(Input)

(* ===== verification/Probe.v ===== *)
(** * Chain readiness

    Models the readiness refresh: the dual-reader probe of
    [crates/x402-chain-near/src/provider.rs], the observation and its failure classes of
    [crates/x402-near-facilitator/src/chain.rs], and [refresh_chain_readiness] with its
    failure tracker of [service.rs].  The four reads of a probe run in sequence, in the
    order in which they are written; logs and metrics are dropped, the reads that feed
    them are not. *)

From stdpp Require Import base gmap strings list numbers.
From Stdlib Require Import Lia NArith ZArith Ascii String.
From S2P Require Import Prelude Text Json Readiness Schema Sql Store Clients Receipt Near Config Auth.
From S2P Require Import Retry Evm Chain Service.

Open Scope string_scope.
Open Scope list_scope.
Open Scope N_scope.

Module Probe.
Import Store Clients Service.
Import Readiness(ReadinessFailureClass(..)).
#[local] Existing Instance Readiness.ReadinessFailureClass_eq_dec.

(** ** The NEAR readers *)

Inductive NearRpcReadinessFailure : Type :=
| NearPrimaryUnavailable
| NearBackupUnavailable
| NearBothUnavailable
| NearMismatch.

Definition near_failure_as_str (f : NearRpcReadinessFailure) : string :=
  match f with
  | NearPrimaryUnavailable => "primary_rpc_unavailable"
  | NearBackupUnavailable => "backup_rpc_unavailable"
  | NearBothUnavailable => "both_rpc_unavailable"
  | NearMismatch => "chain_id_mismatch"
  end.

Inductive NearReadinessOperation : Type :=
| Status
| FinalBlock.

Inductive NearReadinessDependencyError : Type :=
| DepTimeout
| DepRpcRequest
| DepInvalidResponse
| DepAccountNotFound
| DepAccessKeyNotFound
| DepMethodNotFound
| DepTransactionUnknown
| DepTransactionRejected
| DepTransactionTemporarilyRejected
| DepInvalidSignedTransaction.

Record NearReadinessEndpointError : Type := MkEndpointError {
  operation : NearReadinessOperation;
  error : NearReadinessDependencyError
}.

Definition classify_near_readiness_error (e : Near.NearRpcError) : NearReadinessDependencyError :=
  match e with
  | Near.AccountNotFound => DepAccountNotFound
  | Near.RpcAccessKeyNotFound => DepAccessKeyNotFound
  | Near.MethodNotFound => DepMethodNotFound
  | Near.TransactionUnknown => DepTransactionUnknown
  | Near.TransactionRejected => DepTransactionRejected
  | Near.TransactionTemporarilyRejected => DepTransactionTemporarilyRejected
  | Near.Timeout => DepTimeout
  | Near.InvalidResponse _ => DepInvalidResponse
  | Near.InvalidSignedTransaction => DepInvalidSignedTransaction
  | Near.Request _ => DepRpcRequest
  end.

Definition near_readiness_endpoint_error (op : NearReadinessOperation) (e : Near.NearRpcError)
  : NearReadinessEndpointError := MkEndpointError op (classify_near_readiness_error e).

(** Both reads complete before either is looked at. *)
Definition probe_rpc_readiness (r : Near.NearRpc)
  : Proc World (Result string NearReadinessEndpointError) :=
  let* network_id := consult (Near.rpc_network_id r) in
  let* final_block := consult (Near.final_block r) in
  ret (try network_id := map_err (near_readiness_endpoint_error Status) network_id in
       try _ := map_err (near_readiness_endpoint_error FinalBlock) final_block in
       Ok network_id).

Definition classify_rpc_readiness (expected : string)
  (primary backup : Result string NearReadinessEndpointError) : Result unit NearRpcReadinessFailure :=
  match primary, backup with
  | Err _, Err _ => Err NearBothUnavailable
  | Err _, Ok _ => Err NearPrimaryUnavailable
  | Ok _, Err _ => Err NearBackupUnavailable
  | Ok primary, Ok backup =>
      if String.eqb primary expected && String.eqb backup expected then Ok tt else Err NearMismatch
  end.

(** [NearNetwork::chain_id().reference] *)
Definition chain_reference (n : Near.NearNetwork) : string :=
  match n with Near.Mainnet => "mainnet" | Near.Testnet => "testnet" end.

Definition near_readiness_probe (p : Near.NearChainProvider)
  : Proc World (Result unit NearRpcReadinessFailure) :=
  let* primary := probe_rpc_readiness (Near.rpc p) in
  let* backup :=
    match Near.backup_rpc p with
    | Some rpc => probe_rpc_readiness rpc
    | None => ret (Err (near_readiness_endpoint_error Status Near.backup_not_configured))
    end in
  ret (classify_rpc_readiness (chain_reference (Near.provider_network p)) primary backup).

(** ** Failure classes *)

Definition as_str (f : ReadinessFailureClass) : string :=
  match f with
  | RpcUnavailable => "rpc_unavailable"
  | NearPrimaryRpcUnavailable | PrimaryRpcUnavailable => "primary_rpc_unavailable"
  | NearBackupRpcUnavailable | BackupRpcUnavailable => "backup_rpc_unavailable"
  | NearBothRpcUnavailable | BothRpcUnavailable => "both_rpc_unavailable"
  | NearChainIdMismatch | ChainIdMismatch => "chain_id_mismatch"
  | PendingNonceDisagreement => "pending_nonce_disagreement"
  | SignerHeadUnavailable => "signer_head_unavailable"
  | RelayerPolicyLookupFailed => "relayer_policy_lookup_failed"
  | RelayerPolicyInactive => "relayer_policy_inactive"
  | SignerBalanceHardStop => "signer_balance_hard_stop"
  end.

Definition component (f : ReadinessFailureClass) : string :=
  match f with
  | RpcUnavailable | NearPrimaryRpcUnavailable | NearBackupRpcUnavailable | NearBothRpcUnavailable
  | NearChainIdMismatch => "rpc"
  | PrimaryRpcUnavailable | BackupRpcUnavailable | BothRpcUnavailable | ChainIdMismatch
  | PendingNonceDisagreement => "head"
  | SignerHeadUnavailable => "signer_head"
  | RelayerPolicyLookupFailed | RelayerPolicyInactive => "relayer_policy"
  | SignerBalanceHardStop => "signer_balance"
  end.

Definition from_evm_failure (f : Evm.EvmHeadSnapshotFailure) : ReadinessFailureClass :=
  match f with
  | Evm.PrimaryRpcUnavailable => PrimaryRpcUnavailable
  | Evm.BackupRpcUnavailable => BackupRpcUnavailable
  | Evm.BothRpcUnavailable => BothRpcUnavailable
  | Evm.ChainIdMismatch => ChainIdMismatch
  | Evm.PendingNonceDisagreement => PendingNonceDisagreement
  end.

Definition from_near_failure (f : NearRpcReadinessFailure) : ReadinessFailureClass :=
  match f with
  | NearPrimaryUnavailable => NearPrimaryRpcUnavailable
  | NearBackupUnavailable => NearBackupRpcUnavailable
  | NearBothUnavailable => NearBothRpcUnavailable
  | NearMismatch => NearChainIdMismatch
  end.

(** [EvmHeadSnapshotFailure::as_str] *)
Definition evm_failure_as_str (f : Evm.EvmHeadSnapshotFailure) : string :=
  match f with
  | Evm.PrimaryRpcUnavailable => "primary_rpc_unavailable"
  | Evm.BackupRpcUnavailable => "backup_rpc_unavailable"
  | Evm.BothRpcUnavailable => "both_rpc_unavailable"
  | Evm.ChainIdMismatch => "chain_id_mismatch"
  | Evm.PendingNonceDisagreement => "pending_nonce_disagreement"
  end.

Record ChainReadinessObservation : Type := MkObservation {
  rpc_ready : bool;
  observed_head : Result Chain.SignerHead Chain.SignerHeadError;
  failure_class : option ReadinessFailureClass
}.

(** ** The refresh *)

Inductive RelayerPolicyReadiness : Type :=
| PolicyActive
| PolicyInactive
| PolicyLookupFailed.

Definition classify_readiness_failure (rpc_ready : bool)
  (observation_failure : option ReadinessFailureClass) (signer_ready : bool)
  (policy : RelayerPolicyReadiness) (signer_funded : bool) : option ReadinessFailureClass :=
  if negb rpc_ready then Some (default RpcUnavailable observation_failure)
  else if negb signer_ready then Some (default SignerHeadUnavailable observation_failure)
  else
  match policy with
  | PolicyLookupFailed => Some RelayerPolicyLookupFailed
  | PolicyInactive => Some RelayerPolicyInactive
  | PolicyActive => if negb signer_funded then Some SignerBalanceHardStop else None
  end.

Inductive ReadinessFailureTransition : Type :=
| Observed (f : ReadinessFailureClass)
| Cleared (f : ReadinessFailureClass).

(** [ReadinessFailureTracker::observe]: what is emitted, and what is remembered. *)
Definition observe_transition (previous current : option ReadinessFailureClass)
  : option ReadinessFailureTransition * option ReadinessFailureClass :=
  if bool_decide (previous = current) then (None, previous)
  else (match previous, current with
        | _, Some failure => Some (Observed failure)
        | Some failure, None => Some (Cleared failure)
        | None, None => None
        end, current).

Definition with_readiness_failure (f : option ReadinessFailureClass) (w : World) : World :=
  let p := process w in
  with_process (MkProcess (windows p) (free_slots p) (spawned p) f) w.

Definition observe (current : option ReadinessFailureClass)
  : Proc World (option ReadinessFailureTransition) :=
  let* previous := gets (λ w, readiness_failure (process w)) in
  let '(transition, remembered) := observe_transition previous current in
  let* _ := modify (with_readiness_failure remembered) in
  ret transition.

Definition set_rpc_gate (b : bool) : Proc World unit :=
  modify (λ w, with_gates (Readiness.set_rpc b (gates w)) w).

Section refresh.
Context `{Near.External} `{Evm.EvmExternal}.

Definition evm_readiness_probe (p : Evm.EvmChainProvider) : Proc World bool :=
  let* head := Evm.head p in ret (is_ok head).

(** [ChainProvider::readiness_probe] *)
Definition readiness_probe (p : Chain.ChainProvider) : Proc World bool :=
  match p with
  | Chain.NearProvider p => let* probe := near_readiness_probe p in ret (is_ok probe)
  | Chain.EvmProvider p => evm_readiness_probe p
  end.

Definition observe_evm_readiness (p : Evm.EvmChainProvider) : Proc World ChainReadinessObservation :=
  let* head := Evm.readiness_head p in
  ret (match head with
       | Ok head => MkObservation true (Ok (Chain.evm_head_to_signer_head head)) None
       | Err failure =>
           MkObservation false (Err (Chain.MkHeadError (evm_failure_as_str failure)))
             (Some (from_evm_failure failure))
       end).

Definition readiness_observation (p : Chain.ChainProvider) : Proc World ChainReadinessObservation :=
  match p with
  | Chain.NearProvider near =>
      let* probe := near_readiness_probe near in
      let rpc_failure := match probe with Ok _ => None | Err f => Some (from_near_failure f) end in
      let rpc_ready := bool_decide (rpc_failure = None) in
      let* head := Chain.signer_head p in
      ret (MkObservation rpc_ready head
             (if negb rpc_ready then rpc_failure
              else if negb (is_ok head) then Some SignerHeadUnavailable
              else None))
  | Chain.EvmProvider evm => observe_evm_readiness evm
  end.

Definition refresh_chain_readiness (s : AppState) : Proc World bool :=
  let* observation := readiness_observation (provider s) in
  let* _ := set_rpc_gate (rpc_ready observation) in
  let* active := relayer_is_active (network (config s)) (Chain.signer_account_id (provider s))
                   (Chain.provider_public_key (provider s)) in
  let policy := match active with
                | Ok true => PolicyActive
                | Ok false => PolicyInactive
                | Err _ => PolicyLookupFailed
                end in
  let policy_active := match policy with PolicyActive => true | _ => false end in
  let signer_ready := is_ok (observed_head observation) in
  let signer_funded :=
    match observed_head observation with
    | Ok head => signer_is_funded (config s) (Chain.signer_balance_atomic head)
    | Err _ => false
    end in
  let relayer_ready := signer_ready && signer_funded && policy_active in
  let* _ := Service.set_relayer relayer_ready in
  let failure := classify_readiness_failure (rpc_ready observation) (failure_class observation)
                   signer_ready policy signer_funded in
  let* _ := observe failure in
  let* _ := journal_summary in
  let* _ := global_sponsorship_usage_today in
  ret (rpc_ready observation && relayer_ready).

End refresh.

End Probe.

(End Input)

▸ Task statement: Working from the records above, write out verbatim only the lines from the line containing "let signer_ready := is_ok" through the line containing "let* _ := observe failure in".

▸ Worked solution:
  let signer_ready := is_ok (observed_head observation) in
  let signer_funded :=
    match observed_head observation with
    | Ok head => signer_is_funded (config s) (Chain.signer_balance_atomic head)
    | Err _ => false
    end in
  let relayer_ready := signer_ready && signer_funded && policy_active in
  let* _ := Service.set_relayer relayer_ready in
  let failure := classify_readiness_failure (rpc_ready observation) (failure_class observation)
                   signer_ready policy signer_funded in
  let* _ := observe failure in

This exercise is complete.